It can be noted that by the aforementioned pre-labeling of the preferred embodiment, the reuse rate of the speech material library can be effectively increased.
And step S2, receiving and analyzing the data requirement input by the user.
The user is, for example and without limitation, an in-vehicle interactive voice tester, and in order to more accurately test in-vehicle voice recognition effects in different scenes, the tester often needs to customize a batch of in-vehicle noise voice data under different vehicle noises as a test set, so that common data demand information may be: the human voice characteristics of the main speakers and the real vehicle noise scene information and/or the proportional relation between the human voice sound source energy and the real vehicle noise energy.
Moreover, the required form of the user input may be relatively clear, for example, the sound source of the main speaker is man-chinese mandarin-50 db, the ratio of the sound source energy of the main speaker to the vehicle noise energy is 5: based on such specific and unambiguous data requirements, the subsequent step S3 may be performed directly; for such a fuzzy data demand instruction, the analytic mode may preferably consider the data demand input by the user, pure human voice audio data labeled with human voice sound source information, real vehicle pure noise audio data labeled with scene noise information, and a pre-trained prediction model based on semantic analysis to obtain the analyzed data demand.

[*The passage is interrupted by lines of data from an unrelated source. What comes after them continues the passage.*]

(** Lines 470-491: the row of one record. *)
Definition csv_row (repo : gmap string pyval) : list pyval :=
  [dget repo "space_name" (PStr ""); dget repo "id" (PStr "");
   dget repo "name" (PStr ""); dget repo "menu_name" (PStr "");
   dget repo "type" (PStr ""); dget repo "created_at" (PStr "");
   dget repo "updated_at" (PStr ""); dget repo "size" (PStr "");
   dget repo "size_mb" (PStr ""); dget repo "default_branch" (PStr "");
   dget repo "last_commit_at" (PStr ""); dget repo "commits_count" (PStr "");
   dget repo "branches_count" (PStr ""); dget repo "tags_count" (PStr "");
   dget repo "merge_requests_count" (PStr ""); PStr (is_empty_cell repo);
   dget repo "last_commit_author" (PStr ""); dget repo "last_commit_message" (PStr "");
   dget repo "clone_url_https" (PStr ""); dget repo "clone_url_ssh" (PStr "")].

(** What the file system does with the report: [open] raises; or the
    file is created and the writer takes [k] rows and raises at the next
    one; or every row is written. *)
Inductive disk : Type :=
  | OpenFails
  | WriteFails (k : nat)
  | Writes.

(** [writer.writerow(row)]; the local variable is the file: [None] while
    it is not created, else the rows written to it. *)
Definition writerow (d : disk) (row : list pyval)
    : M (option (list (list pyval))) control :=
  let* file := read id in
  match file with
  | None => raise OSError
  | Some rows =>
      match d with
      | WriteFails k =>
          if Nat.eqb (length rows) k then raise OSError
          else assign (fun _ => Some (rows ++ [row])) ;;; ret Continue
      | _ => assign (fun _ => Some (rows ++ [row])) ;;; ret Continue
      end
  end.

(** [save_repositories_to_csv(repositories, filename)] (lines 439-497).
    The result is the file after the call. *)
Definition save_repositories_to_csv (d : disk) (repositories : list (gmap string pyval))
    : M (option (list (list pyval))) (option (list (list pyval))) :=
  match repositories with
  | [] => ret None
  | _ =>
      try_except
        ((match d with
          | OpenFails => raise OSError
          | _ => assign (fun _ => Some [])
          end) ;;;
         writerow d (map PStr csv_headers) ;;;
         for_each (fun repo => writerow d (csv_row repo)) repositories ;;;
         print "CSV file saved successfully with {len(repositories)} records"
               [PInt (Z.of_nat (length repositories))])
        (fun e => print "Error saving CSV file: {e}" [PStr (exn_name e)]) ;;;
      read id
  end.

In practical operation, for such situations, a scene information prediction model constructed in advance by using a neural network architecture, for example, but not limited to, a main speaker sound source labeling text M, a main speaker sound source energy-to-vehicle noise weight ratio Y, and a text (which may be speech of course) of a fuzzy requirement extracted by a large number of users, may be trained in advance by a data set in a speech material library, and the model is output after semantic analysis, that is, the specific main speaker sound source information M and the optimal pure vehicle noise scene information S. Thus, when relatively fuzzy data requirements currently input by a user are used as model input in an actual operation stage, the main speaker sound source information M (such as mans-Chinese Mandarin-50 db) and the optimal pure car noise scene information S (such as downtown S1-air conditioning upscale S2-interference source S3, wherein S1 is 10db, S2 is 5db, and S3 is 15db) are output after the scene information prediction model is calculated. For the model selection, training, etc., reference may be made to the existing mature techniques, which are not repeated or limited in the present invention.
And step S3, according to the analyzed data requirements, pure human voice audio data and real vehicle pure noise audio data corresponding to the user requirements are respectively matched from the voice material library.

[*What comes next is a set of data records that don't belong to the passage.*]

(** C3, as stated, fails: with [requirements.txt] alone the maturity that
    is returned is "mvp", which is not "prototype". *)
Lemma detect_context_not_prototype :
  _detect_context Samples.python_project =
    {| languages := ["python"]; frameworks := []; cloud_providers := [];
       maturity := "mvp"; working_directory := "/work/app" |} ∧
  maturity (_detect_context Samples.python_project) ≠ "prototype".
Proof. split; [reflexivity|discriminate]. Qed.

Context `{PyFloat} `{PySetOrder} `{PyRegex}.

(** C9: in the result of [run], the content-consistency map and the file
    disposition are present exactly at the depths "standard" and "full",
    and the accuracy audit exactly at depth "full" with citations enabled.
    So at depth "quick" the three are absent, at depth "standard" only the
    accuracy audit is absent, and the accuracy audit is present only at
    depth "full". *)
Theorem run_depth_gating (repo : repository) (config : AuditConfig)
    (now : string) (res : AuditResult) :
  run repo config now = Ok res →
  (depth config = "quick" →
     mece_content_map res = None ∧ accuracy_audit res = None ∧
     file_disposition res = None) ∧
  (depth config = "standard" →
     is_Some (mece_content_map res) ∧ accuracy_audit res = None ∧
     is_Some (file_disposition res)) ∧
  (is_Some (accuracy_audit res) → depth config = "full") ∧
  (is_Some (mece_content_map res)
     ↔ depth config = "standard" ∨ depth config = "full") ∧
  (is_Some (file_disposition res)
     ↔ depth config = "standard" ∨ depth config = "full") ∧
  (is_Some (accuracy_audit res)
     ↔ depth config = "full" ∧ enable_citations config = true).
Proof.
  unfold run.
  intros (rules_report & _ & (mece_map & Hmece & [= <-])%bind_Ok)%bind_Ok.
  simpl.
  assert (Py.in_list (depth config) ["standard"; "full"] = true
          ↔ depth config = "standard" ∨ depth config = "full") as Hin.
  { unfold Py.in_list. rewrite bool_decide_eq_true.
    rewrite !elem_of_cons, elem_of_nil. tauto. }
  assert (is_Some mece_map
          ↔ depth config = "standard" ∨ depth config = "full") as Hmap.
  { rewrite <- Hin. destruct (Py.in_list _ _).
    - apply fmap_Ok in Hmece as (m & _ & ->). split; [done|by eexists].
    - injection Hmece as <-. split; [by intros [? [=]]|done]. }
  assert (is_Some (if Py.in_list (depth config) ["standard"; "full"]
                   then Some (_analyze_disposition repo) else None)
          ↔ depth config = "standard" ∨ depth config = "full") as Hdisp.
  { rewrite <- Hin. destruct (Py.in_list _ _).
    - split; [done|by eexists].
    - split; [by intros [? [=]]|done]. }
  assert (is_Some (if bool_decide (depth config = "full")
                      && enable_citations config
                   then Some _run_accuracy_audit else None)
          ↔ depth config = "full" ∧ enable_citations config = true) as Hacc.
  { destruct (bool_decide (depth config = "full")) eqn:Hfull.
    - apply bool_decide_eq_true in Hfull.
      destruct (enable_citations config); simpl.
      + split; [done|by eexists].
      + split; [by intros [? [=]]|by intros [_ [=]]].
    - apply bool_decide_eq_false in Hfull. simpl.
      split; [by intros [? [=]]|by intros [? _]]. }
  assert (∀ {A} (o : option A), ¬ is_Some o → o = None) as Hnone.
  { intros A [a|] Hn; [|done]. destruct Hn. by eexists. }
  split.
  { intros Hq. split; [|split]; apply Hnone.
    - rewrite Hmap, Hq. by intros [[=]|[=]].
    - rewrite Hacc, Hq. by intros [[=] _].
    - rewrite Hdisp, Hq. by intros [[=]|[=]]. }
  split.
  { intros Hs. split; [|split].
    - apply Hmap. by left.
    - apply Hnone. rewrite Hacc, Hs. by intros [[=] _].
    - apply Hdisp. by left. }
  split.
  { intros Ha. by apply Hacc in Ha as [? _]. }
  done.
Qed.

End orchestrator.

Lemma run_depth_gating_witness :
  ∃ res,
    Core.run (H := Exact.floats) (H0 := Exact.set_order)
      (H1 := Exact.regex) Samples.python_project
      (Samples.config_of_depth "quick") "2024-05-01T09:30:00" = Ok res ∧
    ((Core.depth (Samples.config_of_depth "quick") = "quick" →
        Core.mece_content_map res = None ∧ Core.accuracy_audit res = None ∧
        Core.file_disposition res = None) ∧
     (Core.depth (Samples.config_of_depth "quick") = "standard" →
        is_Some (Core.mece_content_map res) ∧ Core.accuracy_audit res = None ∧
        is_Some (Core.file_disposition res)) ∧
     (is_Some (Core.accuracy_audit res) →
        Core.depth (Samples.config_of_depth "quick") = "full") ∧
     (is_Some (Core.mece_content_map res)
        ↔ Core.depth (Samples.config_of_depth "quick") = "standard"
          ∨ Core.depth (Samples.config_of_depth "quick") = "full") ∧
     (is_Some (Core.file_disposition res)
        ↔ Core.depth (Samples.config_of_depth "quick") = "standard"
          ∨ Core.depth (Samples.config_of_depth "quick") = "full") ∧
     (is_Some (Core.accuracy_audit res)
        ↔ Core.depth (Samples.config_of_depth "quick") = "full"
          ∧ Core.enable_citations (Samples.config_of_depth "quick") = true)).
Proof.
  eexists. split; [vm_compute; reflexivity|].
  apply (run_depth_gating (H := Exact.floats) (H0 := Exact.set_order)
           (H1 := Exact.regex) Samples.python_project
           (Samples.config_of_depth "quick") "2024-05-01T09:30:00").
  vm_compute. reflexivity.
Defined.

(** ** The repository's tests, evaluated on the reference runtime *)

Section evaluation.
Local Existing Instances Exact.floats Exact.set_order Exact.regex.

Example parse_index_no_file :
  RulesParser.parse_index None = Ok RulesParser.empty_rules.
Proof. reflexivity. Qed.

Example parse_index_with_base_rules :
  (λ rules, RulesParser.name <$> RulesParser.base_rules rules)
    <$> RulesParser.parse_index (Some Samples.index_two_base)
  = Ok ["Code Quality"; "Security"].
Proof. reflexivity. Qed.

Example extract_topics_from_path :
  RulesParser._extract_topics_from_path "base/security-principles.md"
    = ["security"; "deployment"] ∧
  RulesParser._extract_topics_from_path "languages/python/testing.md"
    = ["testing"].
Proof. split; reflexivity. Qed.

Example generate_selection_report_one_base :
  (λ r, (RulesParser.total_rules_available r,
         RulesParser.total_rules_selected r,
         RulesParser.selection_efficiency r))
    <$> RulesParser.generate_selection_report
          (Some Samples.index_one_base) ["python"] [] [] "mvp"
  = Ok (1, 1, "100.0%").
Proof. vm_compute. reflexivity. Qed.

Example analyze_with_base_files :
  (λ res, (MECE.files_analyzed res, MECE.total_overlaps res))
    <$> MECE.analyze Samples.corpus_two_base
  = Ok (2, 0).
Proof. vm_compute. reflexivity. Qed.

Example extract_keywords :
  MECE._extract_keywords Samples.keyword_text
  = {[ "async"; "testing"; "pytest"; "security" ]}.
Proof. vm_compute. reflexivity. Qed.

Example mece_score_calculation :
  MECE._calculate_mece_score 0 0 10 = "100% - Excellent" ∧
  MECE._calculate_mece_score 2 1 10 = "93% - Excellent" ∧
  MECE._calculate_mece_score 10 10 10 = "50% - Fair" ∧
  MECE._calculate_mece_score 10 11 10 = "47% - Needs Improvement".
Proof. repeat split; reflexivity. Qed.

Example detect_context_empty_repo :
  Core._detect_context Samples.empty_project
  = {| Core.languages := []; Core.frameworks := [];
       Core.cloud_providers := []; Core.maturity := "mvp";
       Core.working_directory := "/tmp/project" |}.
Proof. reflexivity. Qed.

Example detect_context_typescript_project :
  Core.languages (Core._detect_context Samples.typescript_project)
  = ["typescript"].
Proof. reflexivity. Qed.

Example full_audit_workflow :
  (λ res, (Core.languages (Core.context res),
           RulesParser.total_rules_available
             (Core.report (Core.rules_selection_report res)),
           MECE.files_analyzed <$> Core.mece_content_map res,
           Core.accuracy_audit res,
           Core.total_files <$> Core.file_disposition res))
    <$> Core.run Samples.typescript_project
          (Samples.config_of_depth "standard") "2024-05-01T09:30:00"
  = Ok (["typescript"], 2, Some 1, None, Some 0).
Proof. vm_compute. reflexivity. Qed.

(** The two sample profiles are the profiles of the two sample documents,
    and analysing the directory that holds them divides by zero. *)
Example analyze_file_onboarding :
  MECE._analyze_file "base" Samples.onboarding_md "base"
    = Ok Samples.onboarding ∧
  MECE._analyze_file "base" Samples.contributing_md "base"
    = Ok Samples.contributing.
Proof. split; vm_compute; reflexivity. Qed.

Example analyze_without_keywords :
  MECE.analyze Samples.corpus_without_keywords = Raise ZeroDivisionError.
Proof. vm_compute. reflexivity. Qed.

End evaluation.

(** * Further properties of the code *)

(** ** The loader, entry by entry *)

Section loader_properties.
Import RulesParser.

Lemma parse_rule_Ok_fields cat lang fw cloud tokens rule r :
  parse_rule cat lang fw cloud tokens rule = Ok r →
  language r = lang ∧ framework r = fw ∧ cloud_provider r = cloud ∧
  maturity r = default_maturity ∧
  estimated_tokens r = default tokens (entry_estimatedTokens rule).
Proof.
  unfold parse_rule, rule_name_of.
  destruct (entry_name rule) as [n|]; [|discriminate].
  by intros [= <-].
Qed.

Lemma parse_rule_Raise cat lang fw cloud tokens rule e :
  parse_rule cat lang fw cloud tokens rule = Raise e →
  e = KeyError "name" ∧ entry_name rule = None.
Proof.
  unfold parse_rule, rule_name_of.
  destruct (entry_name rule) as [n|]; [discriminate|]. by intros [= <-].
Qed.

Lemma parse_rule_loaded_from cat lang fw cloud tokens rule r :
  parse_rule cat lang fw cloud tokens rule = Ok r →
  Views.loaded_from rule r.
Proof.
  intros Hp. destruct (parse_rule_Ok _ _ _ _ _ _ _ Hp) as (? & ? & _ & ?).
  destruct (parse_rule_Ok_fields _ _ _ _ _ _ _ Hp) as (_ & _ & _ & ? & _).
  by repeat split.
Qed.

Lemma parse_keyed_Forall2 parse section rs :
  parse_keyed parse section = Ok rs →
  Forall2 (λ e r, ∃ key, parse key e = Ok r) (mjoin section.*2) rs.
Proof.
  unfold parse_keyed. intros (rss & HM%mapM_Ok & ->)%fmap_Ok.
  apply Forall2_join, Forall2_fmap_l.
  eapply Forall2_impl; [exact HM|]. intros [key es] rs' Hrow%mapM_Ok.
  eapply Forall2_impl; [exact Hrow|]. intros e r Her. by exists key.
Qed.

Lemma parse_keyed_Raise parse section e :
  parse_keyed parse section = Raise e →
  ∃ key entry, entry ∈ mjoin section.*2 ∧ parse key entry = Raise e.
Proof.
  unfold parse_keyed.
  destruct (mapM _ section) as [rss|e'] eqn:HM; [discriminate|].
  intros [= ->].
  apply mapM_Raise_inv in HM as ([key es] & Hkv & Hrow).
  apply mapM_Raise_inv in Hrow as (entry & Hentry & Hraise).
  exists key, entry. split; [|done].
  apply list_elem_of_join. exists es. split; [done|].
  apply list_elem_of_fmap. by exists (key, es).
Qed.

Lemma parse_index_loaded_from index all_rules :
  parse_index (Some index) = Ok all_rules →
  Forall2 Views.loaded_from (index_entries index) (loaded_rules all_rules).
Proof.
  intros (rules & -> & Hb & Hl & Hf & Hc)%parse_index_Ok.
  rewrite index_entries_sections. simpl. unfold loaded_rules.
  repeat apply Forall2_app.
  - apply mapM_Ok in Hb. eapply Forall2_impl; [exact Hb|].
    intros e r. apply parse_rule_loaded_from.
  - apply parse_keyed_Forall2 in Hl. eapply Forall2_impl; [exact Hl|].
    intros e r [key Hp]. by eapply parse_rule_loaded_from.
  - apply parse_keyed_Forall2 in Hf. eapply Forall2_impl; [exact Hf|].
    intros e r [key Hp]. by eapply parse_rule_loaded_from.
  - apply parse_keyed_Forall2 in Hc. eapply Forall2_impl; [exact Hc|].
    intros e r [key Hp]. by eapply parse_rule_loaded_from.
Qed.


(** X2: the only exception of [parse_index] is [KeyError('name')], and it
    is raised exactly when the index file exists and one of its entries has
    no "name" key. *)
Theorem parse_index_raises_iff index_file e :
  parse_index index_file = Raise e ↔
  e = KeyError "name" ∧
  ∃ index, index_file = Some index ∧
           Exists (λ entry, entry_name entry = None) (index_entries index).
Proof.
  assert (∀ index e', parse_index (Some index) = Raise e' →
            e' = KeyError "name" ∧
            Exists (λ entry, entry_name entry = None) (index_entries index))
    as Hraise.
  { intros index e'. rewrite index_entries_sections. simpl.
    unfold parse_index. rewrite !Exists_app.
    intros [Hb|(b & _ & [Hl|(l & _ & [Hf|(f & _ & [Hc|(c & _ & [=])]
      %bind_Raise)]%bind_Raise)]%bind_Raise)]%bind_Raise.
    - apply mapM_Raise_inv in Hb as (entry & Hin & [-> Hn]%parse_rule_Raise).
      split; [done|]. left. apply Exists_exists. eauto.
    - apply parse_keyed_Raise in Hl
        as (key & entry & Hin & [-> Hn]%parse_rule_Raise).
      split; [done|]. right; left. apply Exists_exists. eauto.
    - apply parse_keyed_Raise in Hf
        as (key & entry & Hin & [-> Hn]%parse_rule_Raise).
      split; [done|]. right; right; left. apply Exists_exists. eauto.
    - apply parse_keyed_Raise in Hc
        as (key & entry & Hin & [-> Hn]%parse_rule_Raise).
      split; [done|]. right; right; right. apply Exists_exists. eauto. }
  split.
  - destruct index_file as [index|]; [|discriminate].
    intros [-> Hex]%Hraise. split; [done|]. by exists index.
  - intros (-> & index & -> & Hex).
    destruct (parse_index (Some index)) as [all_rules|e'] eqn:Hp.
    + apply Exists_exists in Hex as (entry & Hin & Hn).
      destruct (parse_index_elem _ _ _ Hp Hin)
        as (cat & lang & fw & cloud & tokens & r & _ & Hr).
      apply parse_rule_Ok in Hr as (Hname & _). congruence.
    + by apply Hraise in Hp as [-> _].
Qed.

No matter the data demand information of the user is directly analyzed, or the data demand information of the user is predicted through the model, the pure voice and the pure noise of the real vehicle can be matched and extracted in the voice material library based on the analyzed demand information. Preferably, based on the demand information and the voice sound source information marked in the voice material library, optimal pure-person voice audio data can be matched from the voice material library; and matching to obtain optimal real-vehicle pure noise audio data from the voice material library based on the demand information and the scene noise information marked in the voice material library.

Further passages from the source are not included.